Added support for regex matching of titles to (for example) match only
things from particular namespaces. In the process, I changed the "t"
option which prints out text to "d" for debug and used the t option for
taking title regexes.
Regex search was only being called in diffs. Of course, if something is
added in the very first revision, it will never show up in a diff. This
was resulting in deletions that don't show up as additions. I've patched
the code so that the first revision is treated as one big addition.
Erik Garrison [Sun, 24 Oct 2010 20:10:01 +0000 (16:10 -0400)]

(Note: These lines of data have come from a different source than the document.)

Lemma inspects_images indexes task bytes (context : PluginContext) images :
  is_bytes bytes → Forall plain images →
  inspects (λ r, ∀ l, r = Ok l → Forall plain l ∧ (length l = length images + length indexes)%nat)
    (read_images indexes task bytes context images).
Proof.
  intros Hb. revert images. induction indexes as [|i indexes IH]; intros images Hi; cbn [read_images].
  { apply inspects_ret. intros l [= <-]. cbn. split; [done|lia]. }
  apply (inspects_check (λ l, Forall plain l ∧ _)). destruct (parse_image_info bytes (i * IMAGE_INFO_SIZE)) as [[load path]|error] eqn:Hp.
  - unfold mbind at 1, fueled_bind at 1, mret at 1, fueled_ret at 1. apply parse_image_info_range in Hp; [|done].
    change (inspects (λ r, ∀ l, r = Ok l → Forall plain l ∧ (length l = length images + length (i :: indexes))%nat)
      (read ← read_c_string task path MAX_PATH_BYTES context;
       _ ←? checkpoint context;
       read_images indexes task bytes context (images ++ [new_image match read with Ok path => path
         | Err _ => ("<unreadable@" +:+ hex path +:+ ">")%string end load]))).
    eapply inspects_any; [apply inspects_c_string|]. intros read. apply (inspects_check (λ l, Forall plain l ∧ _)).
    eapply inspects_impl; [apply IH|].
    + apply Forall_app. split; [done|]. by constructor.
    + intros r Hr l Hl. destruct (Hr l Hl) as [H1 H2]. split; [done|]. rewrite H2, length_app. cbn. lia.
  - by apply inspects_ret.
Qed.

Lemma by_base_sorted l : sorted_images (stable_sort by_base l).
Proof.
  assert (StronglySorted (λ a b, by_base a b = true) (stable_sort by_base l)) as Hs.
  { apply stable_sort_sorted; unfold by_base; intros; rewrite ?bool_decide_eq_true in *; lia. }
  induction Hs as [|a l' _ IH Ha]; constructor; [done|]. eapply Forall_impl; [exact Ha|]. intros b. cbn. apply bool_decide_eq_true.
Qed.

Lemma inspects_or_text {e A : Type} (P : result e A → Prop) (Q : A → Prop) (text : e → string) (m : fm (result e A)) :
  inspects P m → (∀ a, P (Ok a) → Q a) → inspects (λ r, ∀ a, r = Ok a → Q a) (or_text text m).
Proof. intros Hm H. unfold or_text. eapply inspects_bind; [exact Hm|]. intros [a|error] Ha; apply inspects_ret; [|done]. intros a' [= <-]. by apply H. Qed.

Definition enumerated_ok (l : list RawImageData) : Prop :=
  Forall plain l ∧ (length l ≤ 2000)%nat ∧ sorted_images l.

Lemma inspects_value {A B : Type} (Q : B → Prop) (r : result string A) (f : A → fm (result string B)) :
  (∀ a, r = Ok a → inspects (λ r, ∀ b, r = Ok b → Q b) (f a)) → inspects (λ r, ∀ b, r = Ok b → Q b) (x ←? mret r; f x).
Proof. intros H. eapply (inspects_bind (λ r', r' = r)); [by apply inspects_ret|]. intros r' ->. destruct r; [by apply H|by apply inspects_ret]. Qed.

Lemma inspects_enumerate task (context : PluginContext) :
  inspects (λ r, ∀ l, r = Ok l → enumerated_ok l) (enumerate_loaded_images task context).
Proof.
  assert (enumerated_ok []) as Hnil by (split_and!; [constructor|cbn; lia|constructor]).
  unfold enumerate_loaded_images. apply (inspects_check enumerated_ok). apply (inspects_try (λ _, True)).
  { eapply inspects_or_text; [apply inspects_ask|done]. }
  intros [words returned] _. case_decide; [by apply inspects_ret|]. apply (inspects_check enumerated_ok).
  apply inspects_value. intros a _. case_decide; [by apply inspects_ret|].
  apply (inspects_try is_bytes); [eapply inspects_or_text; [apply inspects_bytes|done]|]. intros bytes _. apply (inspects_check enumerated_ok).
  apply inspects_value. intros [array count] _. case_decide; [apply inspects_ret; by intros l [= <-]|]. cbv zeta.
  apply (inspects_try is_bytes); [eapply inspects_or_text; [apply inspects_bytes|done]|]. intros entries Hb. apply (inspects_check enumerated_ok).
  eapply (inspects_try (λ l, Forall plain l ∧ (length l = 0 + length (seqZ 0 (Z.min count MAX_IMAGES)))%nat)); [by apply inspects_images|].
  intros l [Hp Hl]. apply inspects_ret. intros l' [= <-]. split_and!.
  - eapply Permutation_Forall; [symmetry; apply stable_sort_perm|done].
  - rewrite stable_sort_perm, Hl, length_seqZ. unfold MAX_IMAGES. lia.
  - apply by_base_sorted.
Qed.

(** What the collector leaves in the event. *)
Definition collected (previous : list RawImageData) (out : result string unit * list RawImageData) : Prop :=
  (∃ error, out = (Err error, previous)) ∨
  Forall sound out.2 ∧ (length out.2 ≤ 2000)%nat ∧ sorted_images out.2 ∧ ∀ a, resolved out.2 a (resolve_address out.2 a).

Lemma sorted_bases l l' : map base_address l = map base_address l' → sorted_images l' → sorted_images l.
Proof.
  revert l'. induction l as [|a l IH]; intros [|a' l'] Heq Hs; try done. cbn in Heq. injection Heq as Ha Hl.
  apply StronglySorted_inv in Hs as [Hs Hf]. constructor; [by eapply IH|].
  assert (Forall (λ z, base_address a ≤ z) (map base_address l)) as H.
  { rewrite Hl, Ha. by apply Forall_fmap. }
  exact (proj1 (Forall_fmap base_address (λ z, base_address a ≤ z) l) H).
Qed.

Lemma enumerated_collected previous r l l' :
  enumerated_ok l → Forall sound l' → map base_address l' = map base_address l → collected previous (r, l').
Proof.
  intros (H1 & H2 & H3) Hs Hb. right. cbn [snd].
  split; [done|]. split; [|split; [by eapply sorted_bases|intros; by apply resolve_sound]].
  by rewrite <-(length_map base_address l'), Hb, length_map.
Qed.

Lemma inspects_collect task (context : PluginContext) previous : inspects (collected previous) (collect_images task context previous).
Proof.
  unfold collect_images. eapply inspects_any; [apply inspects_checkpoint|]. intros [_|error]; [|apply inspects_ret; left; by eexists].
  apply (inspects_bind (λ r, ∀ l, r = Ok l → enumerated_ok l)).
  { eapply inspects_or_text; [apply inspects_enumerate|]. intros l Hl. exact (Hl l eq_refl). }
  intros [l|error] Hok; [|apply inspects_ret; left; by eexists]. pose proof (Hok l eq_refl) as Hl.
  assert (Forall plain l) as Hp by apply Hl.
  eapply inspects_any; [apply inspects_checkpoint|]. intros [_|error].
  - eapply inspects_impl; [by apply inspects_slides|]. intros [r l'] [H1 H2]. by eapply enumerated_collected.
  - apply inspects_ret. eapply enumerated_collected; [done| |done]. eapply Forall_impl; [exact Hp|apply plain_sound].
Qed.
(* ===== verification/Symbols.v ===== *)
(** * Symbols of backtraces (src/preprocessors/symbolicate.rs)

    The addresses of the captured backtraces are resolved from the symbol tables of the
    image files on disk. Files, headers and tables are untrusted: every size is bounded. *)

From stdpp Require Import gmap strings pretty.
From stdpp Require Import gmap strings.
From S2P Require Import Prelude.
From S2P Require Import Traced.
From S2P Require Import Fueled.
From S2P Require Import ShmReader.
From S2P Require Import PipelineTypes.
From S2P Require Import PluginRun.
From S2P Require Import PluginFiles.
From S2P Require TargetAccess.
From S2P Require Images.
From S2P Require Import ShmSnapshot.
From S2P Require PathsSpec.

Module Symbols.
Export PluginFiles.
#[local] Open Scope Z_scope.
Notation read_u32_le := TargetAccess.TargetAccess.read_u32_le (only parsing).
Notation read_u64_le := TargetAccess.TargetAccess.read_u64_le (only parsing).
Notation lossy_string := TargetAccess.TargetAccess.lossy_string (only parsing).

Definition MH_MAGIC_64 : Z := 4277009103.
Definition LC_SYMTAB : Z := 2.
Definition N_SECT : Z := 14.
Definition N_TYPE_MASK : Z := 14.

Definition MAX_THREADS_TO_SYMBOLICATE : nat := Z.to_nat 4096.
Definition MAX_BACKTRACE_FRAMES_TO_SYMBOLICATE : Z := 128 * 1024.
Definition MAX_UNIQUE_ADDRESSES_TO_SYMBOLICATE : Z := 64 * 1024.
Definition MAX_IMAGES_TO_SYMBOLICATE : nat := Z.to_nat 2000.

Definition MAX_FILE_SIZE : Z := 256 * 1024 * 1024.
Definition FILE_READ_BUFFER_SIZE : Z := 64 * 1024.
Definition MAX_FILE_READ_ATTEMPTS_PER_CHUNK : nat := Z.to_nat 1024.
Definition MAX_LOAD_COMMANDS : Z := 64 * 1024.
Definition MAX_COMMAND_BYTES : Z := 1024 * 1024.
Definition MAX_NLIST_ENTRIES : Z := 2000000.
Definition MAX_SYMBOL_NAME_BYTES : Z := 4096.
Definition MAX_TOTAL_SYMBOL_NAME_BYTES : Z := 64 * 1024 * 1024.
Definition MAX_FUNCTION_SYMBOLS : Z := 500000.
Definition MAX_SYMBOL_DISTANCE : Z := 1024 * 1024.

Record NlistEntry := mkNlist { nlist_address : Z; nlist_name : string }.
Record SymtabInfo := mkSymtab { sym_offset : Z; nsyms : Z; str_offset : Z; str_size : Z }.

(** [canonicalize] is [fs::canonicalize]; [open_final] opens without following the last link. *)
Class SymbolOps (E : Type) := {
  canonicalize : string → E → result IoError PathBuf * E;
  open_final : PathBuf → E → result IoError Z * E
}.

(** [?] on an option inside a computation. *)
Notation "x ←! m ; k" := (m ≫= λ o, match o with Some x => k | None => mret None end)
  (at level 20, m at level 100, k at level 200, only parsing) : stdpp_scope.

Definition value_of (b : Byte) : Z := Z.of_N (Strings.Byte.to_N b).
Definition ok {e A : Type} (r : result e A) : option A := match r with Ok a => Some a | Err _ => None end.

(** ** Tables *)

Definition without_underscore (name : string) : string :=
  match name with String c rest => if decide (c = Ascii.ascii_of_nat 95) then rest else name | EmptyString => name end.

(** One entry of a symbol table: [None] ends the table, [Some None] is not a function. *)
Definition nlist_entry (nlist strtab : list Z) (slide i : Z) : option (option NlistEntry) :=
  let off := i * 16 in
  n_strx ← read_u32_le nlist off;
  n_type ← nlist !! Z.to_nat (off + 4);
  n_value ← read_u64_le nlist (off + 8);
  if decide (Z.land n_type N_TYPE_MASK ≠ N_SECT ∨ n_value = 0) then Some None
  else if decide (Z.of_nat (length strtab) ≤ n_strx) then Some None
  else
    let name_bytes := drop (Z.to_nat n_strx) strtab in
    raw_name ← before_nul (take (Z.to_nat (MAX_SYMBOL_NAME_BYTES + 1)) name_bytes);
    if decide (MAX_SYMBOL_NAME_BYTES < Z.of_nat (length raw_name)) then Some None
    else Some (Some (mkNlist ((n_value + slide) mod 2 ^ 64) (without_underscore (lossy_string raw_name)))).

(** [partition_point] of a list whose addresses ascend. *)
Fixpoint partition_point (p : NlistEntry → bool) (l : list NlistEntry) : nat :=
  match l with [] => O | x :: l => if p x then S (partition_point p l) else O end.

Definition find_symbol (sorted_syms : list NlistEntry) (address : Z) : option string :=
  let idx := partition_point (λ s, bool_decide (nlist_address s ≤ address)) sorted_syms in
  match idx with
  | O => None
  | S idx =>
      sym ← sorted_syms !! idx;
      if decide (MAX_SYMBOL_DISTANCE < address - nlist_address sym) then None else Some (nlist_name sym)
  end.

Definition by_address (a b : NlistEntry) : bool := bool_decide (nlist_address a ≤ nlist_address b).

Section Symbols.
Context {E : Type} {clock : Clock E} {ops : FileOps E} {symbol_ops : SymbolOps E} {Txn Ctx : Type}.
#[local] Notation fm := (fueled E FileStep).
#[local] Notation PluginContext := (PluginContext Txn Ctx).

(** [context.checkpoint().ok()]. *)
Definition permitted (context : PluginContext) : fm (option unit) := r ← checkpoint context; mret (ok r).

(** ** Addresses *)

Fixpoint add_frames (frames : list Z) (max_frames max_unique : Z) (context : PluginContext) (seen : Z) (addresses : gset Z)
    : fm (result string (Z * gset Z * bool)) :=
  match frames with
  | [] => mret (Ok (seen, addresses, false))
  | address :: frames =>
      if decide (max_frames ≤ seen) then mret (Ok (seen, addresses, true)) else
      _ ←? checkpoint context;
      if decide (address = 0) then add_frames frames max_frames max_unique context (seen + 1) addresses else
      let addresses := addresses ∪ {[address]} in
      if decide (max_unique ≤ Z.of_nat (size addresses)) then mret (Ok (seen + 1, addresses, true))
      else add_frames frames max_frames max_unique context (seen + 1) addresses
  end.

Fixpoint add_threads (threads : list RawThreadData) (max_frames max_unique : Z) (context : PluginContext) (seen : Z)
    (addresses : gset Z) : fm (result string (gset Z)) :=
  match threads with
  | [] => mret (Ok addresses)
  | thread :: threads =>
      _ ←? checkpoint context;
      '(seen, addresses, full) ←? add_frames (backtrace thread) max_frames max_unique context seen addresses;
      if (full : bool) then mret (Ok addresses) else add_threads threads max_frames max_unique context seen addresses
  end.

(** The crashed threads come first. *)
Definition prioritized (threads : list RawThreadData) : list RawThreadData :=
  filter (λ t, crashed t = true) threads ++ filter (λ t, crashed t = false) threads.
(* ===== verification/Attachment.v ===== *)
(** * Attachments (src/collectors/attachment.rs)

    Registered files are copied during finalization: the source is opened below an allowed
    root through no-follow descriptors, and a bounded copy is published next to a temporary
    file that is removed unless it is published. *)

From stdpp Require Import pretty.
From S2P Require Import Prelude.
From S2P Require Import Traced.
From S2P Require Import Fueled.
From S2P Require Import ShmSnapshot.
From S2P Require Import ShmReader.
From S2P Require Import PipelineTypes.
From S2P Require Import PluginRun.
From S2P Require Artifact.
From S2P Require Sanitizer.
From S2P Require Paths.
From S2P Require Import Terminal.
From S2P Require Import PluginFiles.
From S2P Require PathsSpec.

Module Attachment.
Export PluginFiles.
#[local] Open Scope Z_scope.

Definition MAX_ATTACHMENT_SIZE : Z := 50 * 1024 * 1024.
Definition ATTACHMENT_COPY_BUFFER_SIZE : Z := 64 * 1024.
Definition MAX_WRITE_ATTEMPTS_PER_CHUNK : nat := Z.to_nat 1024.
Definition MAX_READ_ATTEMPTS_PER_CHUNK : nat := Z.to_nat 1024.
(** ** The archive *)

Lemma does_write_zip fuel output tmp zip_path files (context : PluginContext) :
  does (λ l r, match r with
               | Ok _ => ∃ members, Forall2 member files members ∧ l = Checked false :: concat members ++ [ZipFinished; FileSynced output]
               | Err _ => Forall (unfinished tmp zip_path) l
               end) (write_zip fuel output files context).
Proof.
  unfold write_zip. apply does_checkpoint; [by repeat constructor|].
  eapply does_try; [apply (does_archive_files _ _ tmp zip_path)|intros l error Hl; by constructor|]. intros l [] (members & Hf & ->).
  pose proof (members_unfinished tmp zip_path _ _ Hf) as Hu.
  eapply does_try; [by apply does_zip_call|intros l error ->; constructor; [done|]; by rewrite app_nil_r|]. intros l [] ->.
  eapply does_impl; [apply does_or_error, does_sync_all|]. intros l r ([[]|error] & -> & ->); cbn [map_err].
  - by exists members.
  - constructor; [done|]. apply Forall_app. split; [done|by repeat constructor].
Qed.

Lemma does_build fuel tmp zip_path files (context : PluginContext) :
  does (built tmp zip_path files) (build_archive fuel tmp zip_path files context).
Proof.
  unfold build_archive. eapply does_try_io; [apply does_create|intros l error error' ->; constructor|]. intros l h ->.
  apply (does_bind (λ l r, match r with
    | Ok _ => ∃ members, Forall2 member files members ∧
        l = Checked false :: concat members ++ [ZipFinished; FileSynced h; Checked false; Published tmp zip_path true]
    | Err _ => Forall (unfinished tmp zip_path) l end)).
  - eapply does_try_io; [apply (does_write_zip _ _ tmp zip_path)|done|]. intros l [] (members & Hf & ->).
    pose proof (members_unfinished tmp zip_path _ _ Hf) as Hu.
    assert (∀ l, Forall (unfinished tmp zip_path) l → Forall (unfinished tmp zip_path) ((Checked false :: concat members ++ [ZipFinished; FileSynced h]) ++ l)) as Hfail.
    { intros l Hl. apply Forall_app. split; [|done]. constructor; [done|]. apply Forall_app. split; [done|by repeat constructor]. }
    apply does_checkpoint; [apply Hfail; by repeat constructor|].
    eapply does_impl; [apply does_or_error, does_publish|]. intros l r (r' & -> & ->). destruct r' as [[]|error]; cbn [map_err].
    + exists members. split; [done|]. cbn. by rewrite <-app_assoc.
    + apply Hfail. by repeat constructor.
  - intros l [[]|error] Hl; cbn [app].
    + destruct Hl as (members & Hf & ->). apply does_ret. rewrite app_nil_r. by constructor.
    + eapply does_bind; [apply does_remove|]. intros l' removed ->. apply does_ret. rewrite app_nil_r. by constructor.
Qed.

Lemma only_announce fuel dir zip_path (context : PluginContext) : only synced (announce fuel dir zip_path context).
Proof.
  unfold announce, sync_private_directory. apply only_bind.
  - apply only_bind; [solve_only|]. intros [h|error]; [|solve_only]. unfold io_error, or_error. apply only_bind; [|solve_only].
    eapply does_impl; [apply does_sync_all|]. intros l [] ->; by repeat constructor.
  - intros. apply only_bind; [|solve_only]. case_match; [solve_only|]. case_match; solve_only.
Qed.

(** ** The inputs *)

Lemma renamed_without zip_path files r r' e :
  e ∈ files → renamed_to zip_path files r r' → renamed_to zip_path files r (without_artifact (entry_path e) r').
Proof.
  intros He (H1 & H2 & H3 & H4). split_and!; [done|done|done|]. intros p Hp. rewrite <-H4 by done. cbn.
  rewrite list_elem_of_filter. split; [tauto|]. intros Hin. split; [|done]. intros ->. apply Hp. apply list_elem_of_fmap. by exists e.
Qed.

Lemma renamed_name zip_path files r :
  renamed_to zip_path files r
    (name_archive zip_path match raw_path r with Some raw => bool_decide (raw ∈ map entry_path files) | None => false end r).
Proof.
  split_and!; [done| |done|].
  - cbn. destruct (raw_path r) as [raw|]; [|by left]. case_bool_decide; [right|by left]. split; [done|]. by exists raw.
  - intros p _. cbn. case_decide; [|set_solver]. split; [by left|]. intros [? | ->]; done.
Qed.

(** What the clean-up of the inputs that are left does. *)
Definition cleaned (files left : list ArchiveEntry) (zip_path : PathBuf) (r : ReportResult) (l : list FileStep)
    (out : result string unit * ReportResult) : Prop :=
  Forall (cleaning files) l ∧ renamed_to zip_path files r out.2 ∧
  (out.1 = Ok tt → Forall (λ e, ∃ removed, Removed (entry_path e) removed ∈ l) left).

Lemma does_remove_inputs files zip_path r (context : PluginContext) left r' :
  left ⊆ files → renamed_to zip_path files r r' → does (cleaned files left zip_path r) (remove_inputs context left r').
Proof.
  revert r'. induction left as [|e left IH]; intros r' Hin Hr; cbn [remove_inputs].
  { apply (does_bind (λ l _, Forall (cleaning files) l)); [by apply only_checkpoint|]. intros l c Hl. apply does_ret. by rewrite app_nil_r. }
  apply (does_bind (λ l _, Forall (cleaning files) l)); [by apply only_checkpoint|]. intros l [[]|error] Hl.
  2: { apply does_ret. by rewrite app_nil_r. }
  assert (entry_path e ∈ map entry_path files) as Hp by (apply list_elem_of_fmap; exists e; split; [done|apply Hin; by left]).
  assert (left ⊆ files) as Hleft by set_solver.
  eapply does_bind; [apply does_remove|]. intros l1 removed ->.
  assert (∀ b l', Forall (cleaning files) l' → Forall (cleaning files) (l ++ Removed (entry_path e) b :: l')) as Hall.
  { intros b l' Hl'. apply Forall_app. split; [done|by constructor]. }
  assert (∀ b r'', renamed_to zip_path files r r'' →
    does (λ l' out, cleaned files (e :: left) zip_path r (l ++ Removed (entry_path e) b :: l') out)
      (remove_inputs context left r'')) as Hnext.
  { intros b r'' Hr''. eapply does_impl; [by apply IH|]. intros l' out (H1 & H2 & H3). split_and!; [by apply Hall|done|].
    intros Hok. constructor; [exists b; set_solver|]. eapply Forall_impl; [by apply H3|]. intros e' [b' Hb']. exists b'. set_solver. }
  assert (∀ b, does (λ l' out, cleaned files (e :: left) zip_path r (l ++ Removed (entry_path e) b :: l') out)
    (unregistered ← unregister context (entry_path e);
     match unregistered with
     | Err error => mret (Err error, r')
     | Ok _ => remove_inputs context left (without_artifact (entry_path e) r')
     end)) as Hgone.
  { intros b. apply does_idle; [unfold unregister; solve_only|]. intros [[]|error].
    - apply Hnext. apply renamed_without; [set_solver|done].
    - apply does_ret. split_and!; [by apply Hall|done|done]. }
  destruct removed as [[]|error]; cbn [is_ok]; [exact (Hgone true)|].
  destruct error; try exact (Hgone false); (apply does_idle; [apply idle_warn|]; intros []; by apply Hnext).
Qed.

Lemma parent_named p name : name ≠ "/"%string → parent (p ++ [name]) = Some p.
Proof.
  intros Hn. unfold parent. rewrite <-(removelast_last p name) at 2.
  destruct p as [|c p]; cbn [app]; [|by destruct p, c as [|[]]; repeat case_match].
  repeat (case_match; try done).
Qed.
Lemma zip_name (stem : string) : (stem +:+ ".zip")%string ≠ "/"%string.
Proof. destruct stem as [|c [|c' stem]]; done. Qed.

Lemma of_report_after context r l l' files : of_report (Txn := Txn) (Ctx := Ctx) context r l' files → of_report context r (l ++ l') files.
Proof. intros (ps & Hin & H). exists ps. split; [set_solver|done]. Qed.
Lemma admissible_after l l' files : admissible l' files → admissible (l ++ l') files.
Proof.
  intros (H1 & H2 & H3). split_and!; [|done|done]. eapply Forall_impl; [exact H1|].
  intros e (m & Hin & He). exists m. split; [set_solver|done].
Qed.

Lemma does_archive fuel (context : PluginContext) r : does (archived context r) (archive fuel context r).
Proof.
  unfold archive. apply (does_bind (λ l _, Forall inspecting l)); [by apply only_checkpoint|]. intros l [[]|error] Hl.
  2: { apply does_ret. rewrite app_nil_r. by apply NotNeeded. }
  destruct (json_path r) as [json|] eqn:Hjson; [|apply does_ret; rewrite app_nil_r; apply NotNeeded; auto].
  destruct (parent json) as [dir|] eqn:Hdir; [|apply does_ret; rewrite app_nil_r; by apply NotNeeded].
  apply (does_bind (λ l' res, Forall inspecting l' ∧ ∀ files, res = Ok files → of_report context r l' files ∧ admissible l' files)).
  { apply does_try_idle; [auto with cm|done|]. intros _. apply does_collect. }
  intros l' [files|error] [Hl' Hf]; [|apply does_ret; rewrite app_nil_r; apply NotNeeded; [by apply Forall_app|done]].
  assert (Forall inspecting (l ++ l')) as Hi by by apply Forall_app.
  destruct (Hf files eq_refl) as [Hrep%(of_report_after _ _ l) Hadm%(admissible_after l)].
  apply (does_impl (λ l2 out, archived context r ((l ++ l') ++ l2) out)); [|intros l2 out H; by rewrite <-app_assoc in H].
  generalize dependent (l ++ l'). clear l l' Hl Hl' Hf. intros before Hi Hrep Hadm.
  destruct files as [|e files']; [apply does_ret; rewrite app_nil_r; apply NotNeeded; auto|].
  assert (e :: files' ≠ []) as Hne by done. set (files := e :: files') in *. clearbody files. clear e files'.
  case_match; [|apply does_ret; rewrite app_nil_r; by apply NotNeeded].
  apply does_idle; [apply only_ask|]. intros uuid. unfold archive_and_remove.
  eapply does_bind; [apply does_build|]. intros l [[]|error] Hb.
  2: { apply does_ret. rewrite app_nil_r. by eapply NotArchived. }
  eapply does_bind; [apply only_announce|]. intros l1 [[]|error] H1.
  2: { apply does_ret. rewrite app_nil_r. by eapply NotAnnounced. }
  eapply does_impl; [eapply (does_remove_inputs files _ r); [done|apply renamed_name]|].
  intros l2 [answer r'] (H2 & Hr & Hall).
  by eapply (ArchivedAll _ r before json dir _ (dir ++ [(s +:+ ".zip")%string])); try done; apply parent_named, zip_name.
Qed.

resolved performance bug in cdata handling of revision text
Previously, when appending character data to long text fields, each call
to charhndl required a call to strlen on the text field to which the new
character data was to be appended. This is O(N^2)! The problem was
most severe for vandalized articles with inlined HTML, but it ultimately
affected all data parsing as expat calls the charhndl function every
time it resolves a default XML entity.
By tracking the length of each field in our revisionData structure and
using a custom strncat-type function, it's possible to avoid this
overhead. Now, we are pipe-buffer-bound when processing a 7z-compressed
mediawiki dump. The current simple english wiki dump takes about 3
minutes to process on my 2x2.4ghz laptop, even when handling all text
data. Just decompressing it to /dev/null takes around 1 minute.